Avance en el estado de Washington
El tribunal superior del estado de Washington, en el noroeste del territorio estadunidense, estableció que la pena de muerte es inconstitucional y optó por abolirla en esa entidad. Desde hace décadas diversas organizaciones humanitarias de Estados Unidos y del mundo han presentado argumentos tan universales como contundentes en contra de la pena capital: se trata de una violación del derecho humano básico e irrenunciable a la vida, es un castigo desusadamente cruel e inhumano para el reo y para sus familiares, degrada la función del Estado como garante de la protección absoluta de la vida como fin supremo y lo coloca en el mismo nivel que los criminales, atenta contra la dignidad del sentenciado y de la propia sociedad, en la medida en que es venganza y no justicia, renuncia al principio de rehabilitación de los infractores, da pie a errores judiciales irreparables y carece de cualquier efecto disuasorio, por lo que, a la postre, resulta completamente inútil para reducir los índices delictivos.
Pero la corte suprema estatal no se fundamentó en esas líneas argumentales; en cambio, determinó que la pena de muerte es inválida porque es aplicada de manera arbitraria y racista, con lo que hizo hincapié en las singularidades nacionales de esa práctica inhumana. Como se sabe, aparte de numerosos casos en los que el sistema de justicia del país vecino ha enviado a inocentes y a individuos inimputables (por ejemplo, menores de edad y personas afectadas de sus facultades mentales) a la horca, a la silla eléctrica o a la cámara de inyección letal, tal castigo casi nunca se reserva a los peores delitos sino a las personas más desfavorecidas por las circunstancias judiciales: defensorías de oficio inadecuadas, delaciones en el contexto de acuerdos de reducción de penas entre los principales culpables y las fiscalías o descuidos inexcusables de los propios tribunales, como la no valoración de pruebas y testimonios exculpatorios.
Pero la falla más grave de la justicia estadunidense es su característico sesgo racista y clasista. En igualdad de circunstancias objetivas, los afroestadunidenses y los latinoamericanos, de origen o ascendencia, tienen muchas más probabilidades de acabar ejecutados que un ciudadano de rasgos caucásicos. Así, aunque los asesinatos de blancos y de negros arrojan cifras prácticamente iguales, 80 por ciento de los ejecutados desde 1997 lo fueron por matar a víctimas de piel clara; los afroestadunidenses constituyen 12 por ciento de la población, pero 40 por ciento de los sentenciados a muerte pertenecen a esa minoría, la cual suele quedar excluida de los jurados que deben pronunciarse sobre la inocencia o la culpabilidad de los acusados.
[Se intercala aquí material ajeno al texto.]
(* ===== verification/Acks.v ===== *)
(** * Acknowledgements are all or nothing

    [applyAcks] checks every acknowledgement of a request before it commits
    the first: a refused request moves no cursor, and an accepted one moves
    exactly the cursors it names, forwards, and not past the tails. *)

From S2P Require Import Prelude Text Json Glob JsMap Tokens Subscription SubscriptionLemmas.
Local Open Scope js_scope.
Set Default Proof Using "Type".

(** The last acknowledgement that names the stream [k]. *)
Definition last_ack (k : string) (acks : list Ack) : option Ack :=
  list.last (List.filter (fun a => String.eqb (ack_target a) k) acks).

(** What committing them makes of a link. *)
Definition acked_by (acks : list Ack) (k : string) (l : SubscriptionStreamLink) : SubscriptionStreamLink :=
  match last_ack k acks with
  | Some a => mkLink (link_path l) (has_glob l) (has_explicit l) (ack_offset a)
  | None => l
  end.

Definition commit_acks (acks : list Ack) (s : SubscriptionRecord) : SubscriptionRecord :=
  foldl (fun s a => commit_ack a s) s acks.

Lemma commit_acks_get acks s k :
  map_get k (streams (commit_acks acks s)) = acked_by acks k <$> map_get k (streams s).
Proof.
  induction acks as [|a acks IH] using rev_ind.
  - cbn. by destruct (map_get k (streams s)).
  - unfold commit_acks. rewrite foldl_snoc. fold (commit_acks acks s). unfold commit_ack at 1.
    cbn [streams set_streams]. rewrite map_get_alter. unfold acked_by, last_ack.
    rewrite List.filter_app. cbn [List.filter]. rewrite (String.eqb_sym (ack_target a) k).
    destruct (String.eqb_spec k (ack_target a)) as [->|Hne]; rewrite IH.
    + destruct (map_get _ (streams s)) as [l|]; [|done]. cbn. rewrite last_snoc.
      unfold acked_by. by destruct (last_ack _ _).
    + destruct (map_get _ (streams s)) as [l|]; [|done]. cbn. by rewrite app_nil_r.
Qed.

Lemma commit_acks_fields acks s :
  exists m, commit_acks acks s = set_streams m s.
Proof.
  induction acks as [|a acks [m IH]] using rev_ind.
  - exists (streams s). by destruct s.
  - unfold commit_acks. rewrite foldl_snoc. fold (commit_acks acks s). rewrite IH. eexists. done.
Qed.

Lemma last_ack_In k acks a : last_ack k acks = Some a -> In a acks /\ ack_target a = k.
Proof.
  unfold last_ack. intros Ha. apply last_Some in Ha as [l Hl].
  assert (In a (List.filter (fun a => String.eqb (ack_target a) k) acks)) as Hin
    by (rewrite Hl; apply in_or_app; right; by left).
  apply filter_In in Hin as [? Heq]. split; [done|]. by apply String.eqb_eq.
Qed.

Section acks.
Context {S E : Type} `{HStore : !SubscriptionStreamStore S E} `{HLaws : !SubscriptionStreamStoreLaws S E}.
Context (now : Z).

(** No stream's tail has moved, though streams may have expired. *)
Notation fades := (shrinks (fun _ => False) now).

(** What the checks require of an acknowledgement: a linked stream, and an
    offset between its cursor and its tail. *)
Definition acceptable (s : SubscriptionRecord) (st : S) (a : Ack) : Prop :=
  exists l tl, map_get (ack_target a) (streams s) = Some l /\ ack_target a <> EmptyString /\
    ack_offset a <> Some BEFORE_FIRST_OFFSET /\ offset_gt (acked_offset l) (ack_offset a) = false /\
    (Some tl = tail now st (toAbsoluteStreamPath (ack_target a)) \/ tl = ZERO_OFFSET) /\
    offset_gt (ack_offset a) (Some tl) = false.

Lemma getTailOffset_run p (w : World S) :
  exists st, getTailOffset (E := E) now p w =
    (mkWorld (mgr w) st, Ok (or_else (tail now (sstore w) (toAbsoluteStreamPath p)) ZERO_OFFSET)) /\
    fades (sstore w) st.
Proof.
  exists (ss_get now (toAbsoluteStreamPath p) (sstore w)).1. split.
  - rewrite <-ss_get_tail. unfold getTailOffset, bind, on_sstore, call. by destruct (ss_get _ _ _).
  - intros q _. apply ss_get_shrinks.
Qed.

Lemma check_ack_run o s a (w : World S) :
  objects (mgr w) !! o = Some s ->
  exists st e, check_ack (E := E) now o a w = (mkWorld (mgr w) st, Ok e) /\ fades (sstore w) st /\
    match e with Some e => ms_status e = 409 | None => acceptable s (sstore w) a end.
Proof.
  intros Hs. unfold check_ack. rewrite (bind_the_Some o s) by done.
  destruct (map_get (ack_target a) (streams s)) as [l|] eqn:Hl.
  2: { exists (sstore w). destruct w. eexists. split; [done|]. by split. }
  destruct (String.eqb_spec (ack_target a) EmptyString) as [He|He].
  { exists (sstore w). destruct w. eexists. split; [done|]. by split. }
  case_bool_decide as Hb.
  { exists (sstore w). destruct w. eexists. split; [done|]. by split. }
  destruct (offset_gt (acked_offset l) (ack_offset a)) eqn:Hg.
  { exists (sstore w). destruct w. eexists. split; [done|]. by split. }
  destruct (getTailOffset_run (ack_target a) w) as (st & Hr & Hst). unfold bind. rewrite Hr.
  set (tl := or_else _ _). exists st. destruct (offset_gt (ack_offset a) (Some tl)) eqn:Ht;
    eexists; (split; [done|]); (split; [done|]); cbn [ms_status errorResponse]; [done|].
  exists l, tl. split_and!; try done. unfold tl. destruct (tail now (sstore w) _); [by left|by right].
Qed.

Lemma acceptable_fades s st st' a : fades st st' -> acceptable s st' a -> acceptable s st a.
Proof.
  intros Hst (l & tl & Hl & He & Hb & Hg & Htl & Ht). exists l, tl. split_and!; try done.
  destruct Htl as [Htl|]; [|by right]. destruct (Hst (toAbsoluteStreamPath (ack_target a))) as [Hq|Hq];
    [tauto|left; congruence|congruence].
Qed.

Lemma check_acks_run o s acks (w : World S) :
  objects (mgr w) !! o = Some s ->
  exists st e, check_acks (E := E) now o acks w = (mkWorld (mgr w) st, Ok e) /\ fades (sstore w) st /\
    match e with Some e => ms_status e = 409 | None => forall a, In a acks -> acceptable s (sstore w) a end.
Proof.
  revert w. induction acks as [|a acks IH]; intros w Hs.
  { exists (sstore w), None. split; [by destruct w|]. split; [reflexivity|by intros a []]. }
  cbn [check_acks]. destruct (check_ack_run o s a w Hs) as (st & e & Hr & Hst & He). unfold bind. rewrite Hr.
  destruct e as [e|]; [by exists st, (Some e)|].
  destruct (IH (mkWorld (mgr w) st) Hs) as (st' & e & Hr' & Hst' & He'). rewrite Hr'.
  exists st', e. split; [done|]. split; [by etransitivity|]. destruct e as [e|]; [done|].
  intros a' [<-|Ha']; [done|]. by apply (acceptable_fades s _ st), He'.
Qed.

Lemma commit_run o acks (w : World S) :
  for_m (E := E) (fun a => mutate o (commit_ack a)) acks w =
    (mkWorld (upd_objects (alter (commit_acks acks) o) (mgr w)) (sstore w), Ok tt).
Proof.
  revert w. induction acks as [|a acks IH]; intros w; cbn [for_m].
  - unfold ret. do 2 f_equal. destruct w as [m st]. f_equal. destruct m. unfold upd_objects. cbn. f_equal.
    symmetry. by apply alter_id.
  - unfold bind. cbn [mutate on_mgr modify]. rewrite IH. unfold upd_objects. cbn. by rewrite alter_alter_eq.
Qed.

(** What [applyAcks] does, on a request with acknowledgements. *)
Lemma applyAcks_run o s r acks (w : World S) :
  objects (mgr w) !! o = Some s -> cb_acks r = Some acks ->
  exists st e, fades (sstore w) st /\
    match e with
    | Some e' => ms_status e' = 409 /\ applyAcks (E := E) now o r w = (mkWorld (mgr w) st, Ok e)
    | None => (forall a, In a acks -> acceptable s (sstore w) a) /\
        applyAcks now o r w = (mkWorld (upd_objects (alter (commit_acks acks) o) (mgr w)) st, Ok e)
    end.
Proof.
  intros Hs Hr. destruct (check_acks_run o s acks w Hs) as (st & e & Hc & Hst & He).
  exists st, e. split; [done|]. unfold applyAcks. rewrite Hr. unfold bind. rewrite Hc.
  destruct e as [e|]; [by split|]. split; [done|]. by rewrite commit_run.
Qed.

(** Nothing becomes pending by an accepted acknowledgement. *)
Lemma acked_by_le s st acks k l tl :
  (forall a, In a acks -> acceptable s st a) -> map_get k (streams s) = Some l -> acked_offset l <> None ->
  offset_gt (Some tl) (acked_offset (acked_by acks k l)) = true ->
  offset_gt (Some tl) (acked_offset l) = true.
Proof.
  intros Hacks Hl Ha. unfold acked_by. destruct (last_ack k acks) as [a|] eqn:Hlast; [|done].
  apply last_ack_In in Hlast as [Hin <-]. destruct (Hacks a Hin) as (l' & _ & Hl' & _ & _ & Hg & _).
  assert (l' = l) as -> by congruence. cbn. destruct (acked_offset l) as [x|]; [|done].
  destruct (ack_offset a) as [y|]; cbn in *; [|done]. by apply str_le_ltb_trans.
Qed.

(** C29: Acknowledgements are all or nothing.  For a request whose [acks] is an
    array of objects with texts in [stream], [path] and [offset], or without them,
    [applyAcks] either refuses, with 409, and no object of the manager has changed, or
    accepts: then every acknowledgement of it was for a linked stream, and either gave
    no offset, or one that neither regresses the link's cursor nor passes the stream's
    tail; the cursor of each link is the offset of the last acknowledgement that
    names it (none, if that gave none) or else what it was, and nothing else of the
    subscription, and no other object, has changed.  (The routes pass bodies on
    unchecked; with other values, [null] among the acknowledgements say, the function
    throws a TypeError, which is outside of this model.) *)
Theorem acks_all_or_nothing o s r acks (w w' : World S) res :
  objects (mgr w) !! o = Some s -> cb_acks r = Some acks ->
  applyAcks (E := E) now o r w = (w', res) ->
  match res with
  | Err _ => False
  | Ok (Some refusal) => ms_status refusal = 409 /\ mgr w' = mgr w
  | Ok None =>
      (forall a, In a acks -> acceptable s (sstore w) a) /\
      (exists m, objects (mgr w') = <[o := set_streams m s]> (objects (mgr w)) /\
         forall k, map_get k m = acked_by acks k <$> map_get k (streams s)) /\
      subscriptions (mgr w') = subscriptions (mgr w) /\ timers (mgr w') = timers (mgr w) /\
      deliveries (mgr w') = deliveries (mgr w)
  end.
Proof.
  intros Hs Hr Hrun. destruct (applyAcks_run o s r acks w Hs Hr) as (st & e & _ & He).
  destruct e as [e|]; destruct He as [He Hrun']; rewrite Hrun' in Hrun; injection Hrun as <- <-; [by split|].
  split; [done|]. split; [|done]. destruct (commit_acks_fields acks s) as [m Hm]. exists m.
  split; [|intros k; by rewrite <-commit_acks_get, Hm]. cbn. apply map_eq. intros i.
  destruct (decide (i = o)) as [->|Hne].
  - by rewrite lookup_alter_eq, Hs, lookup_insert_eq, <-Hm.
  - by rewrite lookup_alter_ne, lookup_insert_ne by done.
Qed.
End acks.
Esa discriminación se agrava en el caso de mexicanos y demás latinoamericanos, en la medida en que a los acusados se les suele negar el derecho a la asistencia consular de sus países de origen, establecido por el artículo 36 de la Convención de Viena y a un traductor hispanohablante.
Finalmente, en tiempos en los que la potencia del norte pasa por una fase de exacerbado conservadurismo, chovinismo y populismo penal –fase que se hizo patente con la elección de Donald Trump a la Presidencia–, llama positivamente la atención el hecho de que un poder judicial local en Estados Unidos se haya decidido a eliminar una práctica penal ignominiosa y repulsiva que es del todo incompatible con los principios por los que debe conducirse una sociedad democrática moderna.